Wednesday, October 16, 2013

How to Punch a Sleeping Person in 10 Easy Steps

1. Wait for the victim to fall asleep. Take advantage of this downtime to perfect your yo-yo skills. You don't like my suggestion? Then just sit there with a dumb look on your face. I don't care. I was merely throwing out an idea to pass the time.

2. If you think the victim is sleeping, wait one more hour just to be sure. (A hunter's greatest weapon is patience.) I bet you wish you had a yo-yo right about now. It's too late. Just sit there and soak in the boredom. This whole fiasco of inactivity is your fault.

3. Before entering, inspect the area around the victim. If you've done this before the victim may have set booby traps. It's also time to stop playing with the yo-yo and place it back into your fanny pack.

4. Now that your recon mission is complete it's time to put on your Karate Gi. Practice your move on the vacuum cleaner. Being perfect never hurt anyone.

5. Harness/Focus Chi.

6. Set camera to night vision.

7. Get yourself in the right emotional state to throw a proper punch. It takes the average human a "ramping up" process to reach a point where they can attack a defenseless human.

8. Enter the room as if you were a cat. I like to dress the part. If you get caught before the attack, take full advantage of the insanity angle. A man lurking in the dark wearing a Karate Gi/Cat costume should be able to illicit a great deal of pity from the victim.

9. Stand bed-side with a strong pimp hand or a wife beating fist. Keep telling yourself you're coming from a place of love and concern. Be like Ike, but draw the line at O.J.

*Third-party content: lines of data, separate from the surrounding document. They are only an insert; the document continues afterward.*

(* ===== verification/Claiming.v ===== *)
(** * Claiming and sweeping

    The loops over several tickets: [claimNextTicket] over its candidates and
    [expireStaleClaims] over the lapsed claims.  What a loop computed at its
    start stays true of the rows it has not reached, because claim rows are
    never deleted or moved ([claims_kept]). *)
From S2P Require Import Prelude Json Types EventChain Store Policy Diff Transition Claims Tickets.
From S2P Require Import Pause Decisions Lifecycle Life Refinement Simulation.

Lemma kept_set_status eid st n d : claims_kept d (claims_setStatus eid st n d).
Proof.
  intros i c Hi. unfold claims_setStatus, update_row. simpl. destruct (decide (i = eid)) as [->|Hne].
  - rewrite lookup_alter_eq, Hi. by eexists.
  - rewrite lookup_alter_ne by done. eauto.
Qed.
Lemma kept_release k n d : claims_kept d (claims_releaseActiveForTicket k n d).
Proof.
  intros i c Hi. simpl. rewrite lookup_fmap, Hi. eexists. split; [done|].
  by destruct (release_if_on_spec k n c).
Qed.
Lemma kept_insert c : evolves claims_kept (claims_insert c).
Proof.
  intros d u d'. unfold claims_insert. destruct (ticket_claims d !! cl_id c) eqn:Hnone; [done|].
  destruct (_ && _); [done|]. case_bool_decide; [done|]. intros [= _ <-] i c0 Hi. simpl.
  rewrite lookup_insert_ne by congruence. eauto.
Qed.
Lemma kept_effects input t n d : claims_kept d (transition_effects input t n d).
Proof.
  unfold transition_effects. cbv zeta. rewrite ends_lease_claims.
  assert (H1 : claims_kept d (set_ticket_claims (if ends_lease (toStatus input)
    then release_if_on (tk_id t) n <$> ticket_claims d else ticket_claims d) d)).
  { destruct (ends_lease _); [apply kept_release|]. by destruct d. }
  revert H1. generalize (set_ticket_claims (if ends_lease (toStatus input)
    then release_if_on (tk_id t) n <$> ticket_claims d else ticket_claims d) d). intros d1 H1.
  repeat match goal with |- context [if ?b then _ else _] => destruct b end; exact H1.
Qed.
Lemma kept_same d d' : ticket_claims d' = ticket_claims d → claims_kept d d'.
Proof. intros He i c Hi. rewrite He. eauto. Qed.
Lemma kept_update_status k to v p n : evolves claims_kept (tickets_updateStatus k to v p n).
Proof.
  intros d u d'. unfold tickets_updateStatus. destruct (_ !! _); [case_bool_decide|];
    intros [= _ <-] i c Hi; simpl; eauto.
Qed.
#[export] Hint Resolve kept_insert kept_update_status : gaffer.
#[export] Hint Extern 2 (evolves claims_kept _) => apply core_kept; solve [auto with gaffer nocore] : gaffer.
#[export] Hint Extern 1 (evolves claims_kept (modify _)) =>
  apply evolves_modify; intros; first [apply kept_set_status | apply kept_release | apply kept_effects
    | apply kept_same; reflexivity] : gaffer.

Section kept.
Context `{Env}.
Lemma transition_kept input : evolves claims_kept (transition input).
Proof. unfold transition, transition_checks, inTransaction. structural. Qed.
End kept.
#[export] Hint Resolve transition_kept : gaffer.

Section loops.
Context `{Env}.

Lemma returnLapsed_kept t eid a : evolves claims_kept (returnLapsedResumeToPaused t eid a).
Proof. unfold returnLapsedResumeToPaused. structural. Qed.
#[local] Hint Resolve returnLapsed_kept : gaffer.
Lemma attemptClaim_kept c ag ttl a n : evolves claims_kept (attemptClaim c ag ttl a n).
Proof. unfold attemptClaim, reap_expired. structural. Qed.
Lemma expire_claim_kept a n acc c : evolves claims_kept (expire_claim a n acc c).
Proof. unfold expire_claim. structural. Qed.

Lemma paused_again o de le b :
  requested false (moved Paused (Life InProgress o de le (Some b))) = Life Paused false false false (Some false).
Proof. by destruct o, de, le. Qed.

(** A lapsed resume goes back to [paused]. *)
Lemma lapsed_sim k b d d1 t eid a r d2 :
  returnLapsedResumeToPaused t eid a d1 = Ok r d2 →
  good d → acts k (ended b) d d1 → tickets d1 !! k = Some t →
  if r then simulates d d2 else d2 = d1.
Proof.
  intros Hr Hg H1 Ht. pose proof (acts_wf _ _ _ _ H1) as Hwf. unfold returnLapsedResumeToPaused in Hr.
  pose proof (wf_tickets _ Hwf _ _ Ht) as Hid. subst k.
  destruct (negb _ || _) eqn:Hskip; [by injection Hr as <- <-|].
  apply orb_false_iff in Hskip as [Hs Ho]. apply negb_false_iff, bool_decide_eq_true in Hs.
  run_step Hr. run_step Hrun. destruct (paused_find _ _) as [p|] eqn:Hp; [|by injection Hr as <- <-].
  run_steps Hr. unfold now in Hrun0. run_steps Hrun0. apply ticket_event_core in Hrun1.
  destruct (transition_acts _ _ _ _ Hwf Hrun) as (t' & Ht' & _ & _ & _ & _ & H2).
  simpl in *. set (f := requested false ∘ (moved Paused ∘ ended b)).
  assert (Hacts : acts (tk_id t) f d d2).
  { eapply acts_core; [|done]. eapply acts_trans; [by eapply acts_trans|].
    apply acts_resume_requested. by eapply acts_wf. }
  apply (sim_acts (tk_id t) f _ _ (λ _, Hacts)). intros _ l Hl Hok. apply rtc_once.
  pose proof (acts_life _ _ _ _ _ H1 Hl) as Hl1. unfold life_of in Hl1. rewrite Ht in Hl1.
  unfold paused_find in Hp. rewrite Hp in Hl1. injection Hl1 as Hl1. apply bool_decide_eq_false in Ho.
  assert (Hf : f l = Life Paused false false false (Some false)).
  { unfold f. simpl. rewrite <- Hl1, Hs. apply paused_again. }
  rewrite Hf. apply step_pause. replace (l_status l) with (l_status (ended b l)) by (by destruct b).
  rewrite <- Hl1. simpl. rewrite Hs. apply (bool_decide_eq_true _). reflexivity.
Qed.

(** The claim a candidate's reap will end is on that candidate. *)
Definition candidate_ok (d : db) (c : CandidateRow) : Prop :=
  ∀ eid, expired_claim_id c = Some eid →
    ∃ x, ticket_claims d !! eid = Some x ∧ cl_ticket_id x = cr_id c.
Lemma candidate_ok_kept d d' c : claims_kept d d' → candidate_ok d c → candidate_ok d' c.
Proof.
  intros Hk Hc eid He. destruct (Hc eid He) as (x & Hx & Ht). destruct (Hk _ _ Hx) as (x' & ? & ?).
  exists x'. split; [done|congruence].
Qed.

(** Ending a claim and dealing with its ticket, as the reap and the sweep
    do. *)
Lemma end_claim_sim eid c st n d t to why a r d2 :
  ticket_claims d !! eid = Some c → st ≠ Active → to ∈ REQUEUE_STATES → good d →
  tickets d !! cl_ticket_id c = Some t →
  when (in_delivery (status t))
    (transition (move (cl_ticket_id c) a to why None [systemOverride]);;; mret tt)
    (claims_setStatus eid st n d) = Ok r d2 →
  simulates d d2.
Proof.
  intros Hc Hst Hto Hg Ht Hr. pose proof (acts_set_status eid c st n d (proj1 Hg) Hc Hst) as H1.
  destruct (in_delivery (status t)) eqn:Hin; simpl in Hr.
  - run_steps Hr. by refine (ended_requeue _ _ _ _ _ _ _ Hrun eq_refl Hto (λ _, H1)).
  - injection Hr as _ <-. eapply ended_idle; [done|]. intros l Hl.
    erewrite life_status by done. split; [done|]. unfold is_active. intros Ha%bool_decide_eq_true.
    by eapply active_is_leased; eauto.
Qed.

Lemma reap_sim c a n d r d' :
  reap_expired c a n d = Ok r d' → candidate_ok d c → simulates d d'.
Proof.
  unfold reap_expired. intros Hr Hc. destruct (given (expired_claim_id c)) as [eid|] eqn:He.
  2: { by injection Hr as _ <-. }
  assert (Heid : expired_claim_id c = Some eid).
  { unfold given in He. destruct (expired_claim_id c); [|done]. case_bool_decide; congruence. }
  destruct (Hc eid Heid) as (x & Hx & Hk). apply under_good. intros Hg.
  run_step Hr. run_step Hrun. run_step Hr. run_step Hrun. unfold tickets_findById in Hr.
  change (tickets (claims_setStatus eid Expired n d)) with (tickets d) in Hr. rewrite <- Hk in Hr.
  destruct (tickets d !! cl_ticket_id x) as [t|] eqn:Ht; [|by destruct (wf_claim_ticket d (proj1 Hg) _ _ Hx)].
  run_step Hr. pose proof (acts_set_status eid x Expired n d (proj1 Hg) Hx ltac:(done)) as H1.
  pose proof (lapsed_sim _ _ _ _ _ _ _ _ _ Hrun Hg H1 Ht) as Hl.
  destruct a0; [by injection Hr as _ <-|]. subst s. run_step Hr. run_step Hr. injection Hr as _ <-.
  apply ticket_event_core in Hrun1. etrans; [|by apply sim_same].
  eapply (end_claim_sim eid x Expired n d t Ready); [done|done| |done|done|exact Hrun0].
  by apply (bool_decide_eq_true _).
Qed.

(** The lease and the move to [claimed] happen together or not at all. *)
Lemma claim_or_undo_sim c (id := cl_id c) a n d d1 u r d2 :
  claims_insert c d = Ok u d1 → cl_status c = Active →
  catch (transition (move (cl_ticket_id c) a Claimed "claim_next" (Some Ready) [agentClaim]);;; mret true)
    (λ e, modify (claims_setStatus id Released n);;;
          if bool_decide (error_code e = Some POLICY_DENIED)
             || bool_decide (error_code e = Some STATE_CONFLICT)
          then mret false else throw e) d1 = Ok r d2 →
  simulates d d2.
Proof.
  intros Hi Hact Hr. apply under_good. intros Hg.
  destruct (acts_insert_claim c d u d1 (proj1 Hg) Hact Hi) as (Hfree & Hnone & -> & H1).
  assert (Hle : ∀ l, life_of d (cl_ticket_id c) = Some l → leased l = false).
  { intros l. unfold life_of. destruct (tickets d !! _); [|done]. by intros [= <-]. }
  apply catch_ok in Hr as [Hr|(e & _ & Hr)].
  - run_steps Hr. destruct (transition_acts _ _ _ _ (acts_wf _ _ _ _ H1) Hrun)
      as (t & Ht & _ & He & _ & _ & H2). simpl in *. specialize (He _ eq_refl).
    apply (sim_acts (cl_ticket_id c) (moved Claimed ∘ with_lease)); [intros _; by eapply acts_trans|].
    intros _ l Hl Hok. apply rtc_once. specialize (Hle l Hl).
    pose proof (life_status d _ t l Ht Hl) as Hs. rewrite He in Hs.
    destruct l as [st [] [] le [[]|]]; simpl in *; subst; try discriminate. apply step_claim.
  - run_step Hr. run_step Hrun.
    destruct (bool_decide (error_code e = Some POLICY_DENIED) || bool_decide (error_code e = Some STATE_CONFLICT)); [injection Hr as _ <-|discriminate].
    apply (sim_acts (cl_ticket_id c) (unleased ∘ with_lease)).
    + intros _. eapply acts_trans; [done|]. apply acts_end_claim; [by eapply acts_wf| |done|done].
      simpl. by rewrite lookup_insert_eq.
    + intros _ [st o de le ct] Hl _. specialize (Hle _ Hl). simpl in Hle. by subst le.
Qed.

Lemma attemptClaim_sim c ag ttl a n d r d' :
  attemptClaim c ag ttl a n d = Ok r d' → candidate_ok d c → simulates d d'.
Proof.
  unfold attemptClaim. intros Hr Hc. run_step Hr. etrans; [by eapply reap_sim|]. clear Hrun.
  destruct a0; [by injection Hr as _ <-|]. run_step Hr. run_step Hr.
  apply newClaimToken_core in Hrun. apply newId_core in Hrun0.
  etrans; [apply sim_same; by etrans|]. clear Hrun Hrun0. run_step Hr.
  apply catch_ok in Hrun as [Hins|(e & _ & Hins)].
  - apply bind_ok in Hins as (u & s3 & Hins & [= <- <-]). simpl in Hr. run_step Hr.
    pose proof (claim_or_undo_sim _ _ _ _ _ _ _ _ Hins eq_refl Hrun) as Hs. etrans; [exact Hs|].
    destruct a2; simpl in Hr; [|by injection Hr as _ <-]. run_steps Hr.
    apply ticket_event_core in Hrun1. by apply sim_same.
  - destruct (isUniqueConstraint e); [|discriminate]. injection Hins as <- <-. simpl in Hr.
    by injection Hr as _ <-.
Qed.

Lemma claim_first_sim cs ag ttl a n d r d' :
  claim_first cs ag ttl a n d = Ok r d' → Forall (candidate_ok d) cs → simulates d d'.
Proof.
  revert d. induction cs as [|c cs IH]; intros d Hr Hcs; [by injection Hr as _ <-|].
  apply Forall_cons in Hcs as [Hc Hcs]. simpl in Hr. run_step Hr. etrans; [by eapply attemptClaim_sim|].
  destruct a0; [by injection Hr as _ <-|]. eapply IH; [done|].
  eapply Forall_impl; [done|]. intros c'. eapply candidate_ok_kept. by eapply attemptClaim_kept.
Qed.

Lemma candidate_row_ok n d t : well_formed d → tickets d !! tk_id t = Some t → candidate_ok d (candidate_row n d t).
Proof.
  intros Hwf Ht eid. simpl. destruct (expired_claims (tk_id t) n d) as [|c l] eqn:He; [done|].
  intros [= <-]. assert (Hin : c ∈ expired_claims (tk_id t) n d) by (rewrite He; apply elem_of_cons; by left).
  unfold expired_claims, order_by in Hin. rewrite merge_sort_Permutation in Hin.
  apply list_elem_of_filter in Hin as [(Hk & _) [i Hi]%rows_spec].
  exists c. split; [|done]. by rewrite (wf_claims d Hwf i c Hi).
Qed.

Lemma claimNextTicket_sim i a : evolves simulates (claimNextTicket i a).
Proof.
  unfold claimNextTicket, inTransaction. intros d r d' Hr. run_step Hr. run_step Hr. run_step Hr. run_step Hrun1.
  apply now_core in Hrun. apply eligible_agent_core in Hrun0.
  etrans; [apply sim_same; by etrans|]. apply under_good. intros Hg.
  eapply claim_first_sim; [done|]. apply Forall_forall. intros c Hin.
  unfold claims_candidateTickets in Hin. rewrite merge_sort_Permutation in Hin.
  apply list_elem_of_fmap in Hin as (t & -> & [_ [j Hj]%rows_spec]%list_elem_of_filter).
  apply candidate_row_ok; [by destruct Hg|]. by rewrite (wf_tickets _ (proj1 Hg) _ _ Hj).
Qed.

Lemma claimTicket_sim i a : evolves simulates (claimTicket i a).
Proof.
  unfold claimTicket, inTransaction. intros d r d' Hr. run_steps Hr.
  apply now_core in Hrun. apply eligible_agent_core in Hrun1.
  etrans; [apply sim_same; by etrans|]. apply under_good. intros Hg.
  destruct (claims_candidateForTicket _ _ _ _) as [c|] eqn:Hc.
  - run_steps Hr. eapply attemptClaim_sim; [done|].
    unfold claims_candidateForTicket in Hc. apply bind_Some in Hc as (t & Ht & Hc).
    destruct (claimable _ _ _ _ _); [|done]. injection Hc as <-.
    apply candidate_row_ok; [by destruct Hg|]. by rewrite (wf_tickets _ (proj1 Hg) _ _ Ht).
  - run_steps Hr.
    destruct (deps_unsatisfiedDependencies _ _); [|discriminate]. run_steps Hr.
Qed.

Lemma expire_claim_sim a n acc c d r d' :
  expire_claim a n acc c d = Ok r d' →
  (∃ x, ticket_claims d !! cl_id c = Some x ∧ cl_ticket_id x = cl_ticket_id c) → simulates d d'.
Proof.
  unfold expire_claim. intros Hr (x & Hx & Hk). apply under_good. intros Hg.
  run_step Hr. run_step Hrun. run_step Hr. run_step Hrun. unfold tickets_findById in Hr.
  change (tickets (claims_setStatus _ Expired n d)) with (tickets d) in Hr. rewrite <- Hk in Hr.
  destruct (tickets d !! cl_ticket_id x) as [t|] eqn:Ht; [|by destruct (wf_claim_ticket d (proj1 Hg) _ _ Hx)].
  pose proof (wf_tickets d (proj1 Hg) _ _ Ht) as Hid.
  pose proof (acts_set_status _ x Expired n d (proj1 Hg) Hx ltac:(done)) as H1.
  destruct (in_delivery (status t)) eqn:Hin; simpl in Hr.
  - run_step Hr. pose proof (lapsed_sim _ _ _ _ _ _ _ _ _ Hrun Hg H1 Ht) as Hl.
    destruct a0; [by injection Hr as _ <-|]. subst s. run_steps Hr. apply ticket_event_core in Hrun1.
    etrans; [|by apply sim_same].
    refine (ended_requeue _ _ _ _ _ _ _ Hrun0 Hid _ (λ _, H1)).
    apply (bool_decide_eq_true _). simpl. by destruct (bool_decide (0 < _)%nat).
  - injection Hr as _ <-. eapply (end_claim_sim _ x Expired n d t Ready "" a tt); try done.
    + by apply (bool_decide_eq_true _).
    + by rewrite Hin.
Qed.

Lemma expireStaleClaims_sim a : evolves simulates (expireStaleClaims a).
Proof.
  intros d r d' Hr.
  change (for_fold (expire_claim a (clock_now d)) (0%Z, []) (claims_listExpired (clock_now d) d) d
          = Ok r d') in Hr.
  apply under_good. intros Hg.
  assert (Hall : Forall (λ c, ∃ x, ticket_claims d !! cl_id c = Some x ∧ cl_ticket_id x = cl_ticket_id c)
                   (claims_listExpired (clock_now d) d)).
  { apply Forall_forall. intros c Hin. unfold claims_listExpired, order_by in Hin.
    rewrite merge_sort_Permutation in Hin. apply list_elem_of_filter in Hin as [_ [j Hj]%rows_spec].
    exists c. by rewrite (wf_claims _ (proj1 Hg) _ _ Hj). }
  clear Hg. revert Hr Hall. generalize (clock_now d) at 1. intros n.
  generalize (claims_listExpired (clock_now d) d). intros cs.
  generalize (0%Z, @nil string). revert d.
  induction cs as [|c cs IH]; intros d acc Hr Hcs; [by injection Hr as _ <-|].
  apply Forall_cons in Hcs as [Hc Hcs]. simpl in Hr. run_step Hr. etrans; [by eapply expire_claim_sim|].
  eapply IH; [done|]. eapply Forall_impl; [done|]. intros c' (x & Hx & Hk).
  destruct (expire_claim_kept _ _ _ _ _ _ _ Hrun _ _ Hx) as (x' & ? & ?). exists x'. split; [done|congruence].
Qed.
End loops.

10. Punch, then become a ghost.
Retreat to a neutral
area. Quickly retrieve the yo-yo from your fanny pack. Then, if the roommate confronts you, say "What's up man? I've been out here practicing my yo-yo skills ,"(as you do the "around the world" trick.)  Your perceived mastery and increased skill will aid in your alibi. If you still don't have a yo-yo by now, not planning is planning to fail the way I see it.


Thursday, October 3, 2013

There's No Drama in Tacos

The Bureau of Labor Statistics' National Census of Fatal Occupational Injuries shows that there were a total of 4,383 fatal injuries on the job in the U.S. in 2012. But more importantly, my TV told me catching King Crab is one of the most dangerous jobs of them all.
Think about that, there are people out there risking their lives to ensure we get to eat crab legs. I suppose that's why it costs more than most of the other entrées on the menu. I realize high compensation helps offset the risks, but someone still potentially died for the food sitting on the table before you. Doesn't that seem ridiculous?
Crabbing comes in 5th overall in total number of deaths per year.

I don't remember the last time anyone died preparing my combo plate at a Mexican restaurant. "Oh, one of the line cooks has a terminal disease," said the waiter. "Nope, not good enough. I want him trampled by the beast that will become my carne asada," proclaimed the diner.  

This picture has nothing to do with the story.
Therefore, because of price and prestige, I would like to know how many people died in the preparation of my meal. I think it's the least we can do for the deceased.
"Sir, here is your King Crab platter with extreme stuffed potato skins. A man named Jeremy fell overboard into the chilly Alaskan waters. He was overcome by hypothermia and his body now resides at the bottom of the Bearing Sea. This meal before you is more than delicious, but also a monument to a man," said the waiter. "Splendid, where is my side of ranch?" I reply.

There were 32 fatalities in the Crabbing/Fishing industry in 2012. That number remains constant and only slightly fluctuates from year to year.
Creating a Simple and Smart logo is the first step.
Maybe other restaurants need to "up their game." I keep going back to the fact that there needs to be more peril associated with Mexican food. I just don't see any way to add danger to taco preparation. I think the only way to increase the risk factor is for Mexican restaurants to unite with the sellers of King Crab.

Most of the time when things join forces the result is pretty good. Like, when those homeless kids put their rings together to summon Captain Planet. I think On The Border and Red Lobster should join forces.

I can hear the commercial now:

VO: "At On the Lobster you get quality Tex-Mex and a side of danger with every entrée! While you wait for your crab legs and beans, enjoy our complimentary Shrimps n' Salsa!